** Opening Data shown block **
(** [data.sort_values(by=['id', 'application_date', 'contracts'])]: a
    stable ascending sort. *)
Fixpoint sort_values (data : list Raw.t) : list Raw.t :=
  match data with
  | [] => []
  | r :: rest => insert_sorted r (sort_values rest)
  end.

(** Equality of two cells of the contracts column for [drop_duplicates]:
    equal text, or both missing. *)
Definition same_contracts (r1 r2 : Raw.t) : bool :=
  match Raw.contracts r1, Raw.contracts r2 with
  | Some x, Some y => String.eqb x y
  | None, None => true
  | _, _ => false
  end.

(** [.drop_duplicates(subset=['contracts'], keep='last')] *)
Fixpoint drop_duplicates (data : list Raw.t) : list Raw.t :=
  match data with
  | [] => []
  | r :: rest =>
      if existsb (same_contracts r) rest
      then drop_duplicates rest
      else r :: drop_duplicates rest
  end.

(** The dict appended to [rows] for one contract; [contract.get] exists
    on a dict only. *)
Definition contract_row (id_value : Z) (application_date : option string)
    (contract : json) : result Frame.row :=
  match contract with
  | JObject d =>
      Ok {| Frame.id := id_value;
            Frame.application_date := DObj application_date;
            Frame.contract_id := dict_get "contract_id" d;
            Frame.bank := dict_get "bank" d;
            Frame.summa := NObj (dict_get "summa" d);
            Frame.loan_summa := NObj (dict_get "loan_summa" d);
            Frame.claim_date := DObj (dict_get "claim_date" d);
            Frame.claim_id := dict_get "claim_id" d;
            Frame.contract_date := DObj (dict_get "contract_date" d) |}
  | _ => Raise AttributeError
  end.

(** What [for contract in contracts] iterates over, after a dict has been
    wrapped in a list: the items of a list, the characters of a string;
    None, a bool and a number are not iterable. *)
Definition contracts_items (contracts : json) : result (list json) :=
  match contracts with
  | JObject d => Ok [JObject d]
  | JArray items => Ok items
  | JString s =>
      Ok (map (fun c => JString (String c EmptyString)) (list_ascii_of_string s))
  | JNull | JBool _ | JNumber _ => Raise TypeError
  end.

Section Pipeline.

Context {lib : PyLib}.

(** The body of the loop of parse_contracts for one record: the rows it
    appends, or the exception that leaves the function. *)
Definition record_rows (row : Raw.t) : result (list Frame.row) :=
  let id_value := Raw.id row in
  let application_date := Raw.application_date row in
  match Raw.contracts row with
  | None => Ok []
  | Some contracts_str =>
      if String.eqb contracts_str "" then Ok []
      else
        match json_loads contracts_str with
        | None => Ok []
        | Some contracts =>
            items <- contracts_items contracts ;;
            mapM (contract_row id_value application_date) items
        end
  end.

Definition parse_contracts (data : list Raw.t) : result (list Frame.row) :=
  let data := drop_duplicates (sort_values data) in
  concat_mapM record_rows data.

End Pipeline.

(** ** Type Coercer: convert_data_types *)

(** The code points for which Python's [str.isspace] holds; [str.split()]
    splits at these characters. *)
Definition whitespace : list Z :=
  [9; 10; 11; 12; 13; 28; 29; 30; 31; 32; 133; 160; 5760;
   8192; 8193; 8194; 8195; 8196; 8197; 8198; 8199; 8200; 8201; 8202;
   8232; 8233; 8239; 8287; 12288].

Definition byte (n : Z) : ascii := ascii_of_N (Z.to_N n).

(** The UTF-8 encoding of a code point. *)
Definition utf8 (cp : Z) : string :=
  if cp <? 128 then String (byte cp) EmptyString
  else if cp <? 2048 then
    String (byte (192 + cp / 64)) (String (byte (128 + cp mod 64)) EmptyString)
  else if cp <? 65536 then
    String (byte (224 + cp / 4096))
      (String (byte (128 + (cp / 64) mod 64))
         (String (byte (128 + cp mod 64)) EmptyString))
  else
    String (byte (240 + cp / 262144))
      (String (byte (128 + (cp / 4096) mod 64))
         (String (byte (128 + (cp / 64) mod 64))
            (String (byte (128 + cp mod 64)) EmptyString))).

(** [s.startswith(p)] *)
Fixpoint starts_with (p s : string) : bool :=
  match p, s with
  | EmptyString, _ => true
  | String a p', String b s' => Ascii.eqb a b && starts_with p' s'
  | String _ _, EmptyString => false
  end.

(** The number of bytes of the whitespace character the string begins
    with; 0 when it begins with none. *)
Definition space_width (s : string) : nat :=
  match find (fun cp => starts_with (utf8 cp) s) whitespace with
  | Some cp => String.length (utf8 cp)
  | None => O
  end.

(** The string without its leading whitespace; [inside] counts the
    bytes still to skip of the whitespace character being read. *)
Fixpoint skip_spaces_from (inside : nat) (s : string) : string :=
  match s with
  | EmptyString => EmptyString
  | String c rest =>
      match inside with
      | S k => skip_spaces_from k rest
      | O =>
          match space_width s with
          | O => s
          | S k => skip_spaces_from k rest
          end
      end
  end.

Definition skip_spaces (s : string) : string := skip_spaces_from 0 s.

(** The bytes up to the next whitespace character. *)
Fixpoint take_token (s : string) : string :=
  match s with
  | EmptyString => EmptyString
  | String c rest =>
      match space_width s with
      | O => String c (take_token rest)
      | S _ => EmptyString
      end
  end.

(** [s.split()[0]] as [.str.split().str[0]] computes it: the first
    whitespace-delimited token, NaN when there is none. *)
Definition first_token (s : string) : option string :=
  match skip_spaces s with
  | EmptyString => None
  | t => Some (take_token t)
  end.

Definition is_datetime (c : date_cell) : bool :=
  match c with
  | DTime _ => true
  | DObj _ => false
  end.

Definition is_missing_obj (c : date_cell) : bool :=
  match c with
  | DObj None => true
  | _ => false
  end.

(** The [.str] accessor of the application_date column, whose missing
    values are NaN: it exists on an object column that holds a string; a
    datetime64 column has none, and neither has a column that holds
    nothing but NaN (pandas gives it the dtype float64). *)
Definition str_accessor (col : list date_cell) : result unit :=
  if forallb is_datetime col then Raise AttributeError
  else if forallb is_missing_obj col then Raise AttributeError
  else Ok tt.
** Closing Data shown block **
● What you are asked to do
Reproduce the lines of the entries above from the one with "None, None => true" to the one with "match contract with", both included, exactly and without any other line.

● Solution for this exercise
  | None, None => true
  | _, _ => false
  end.

(** [.drop_duplicates(subset=['contracts'], keep='last')] *)
Fixpoint drop_duplicates (data : list Raw.t) : list Raw.t :=
  match data with
  | [] => []
  | r :: rest =>
      if existsb (same_contracts r) rest
      then drop_duplicates rest
      else r :: drop_duplicates rest
  end.

(** The dict appended to [rows] for one contract; [contract.get] exists
    on a dict only. *)
Definition contract_row (id_value : Z) (application_date : option string)
    (contract : json) : result Frame.row :=
  match contract with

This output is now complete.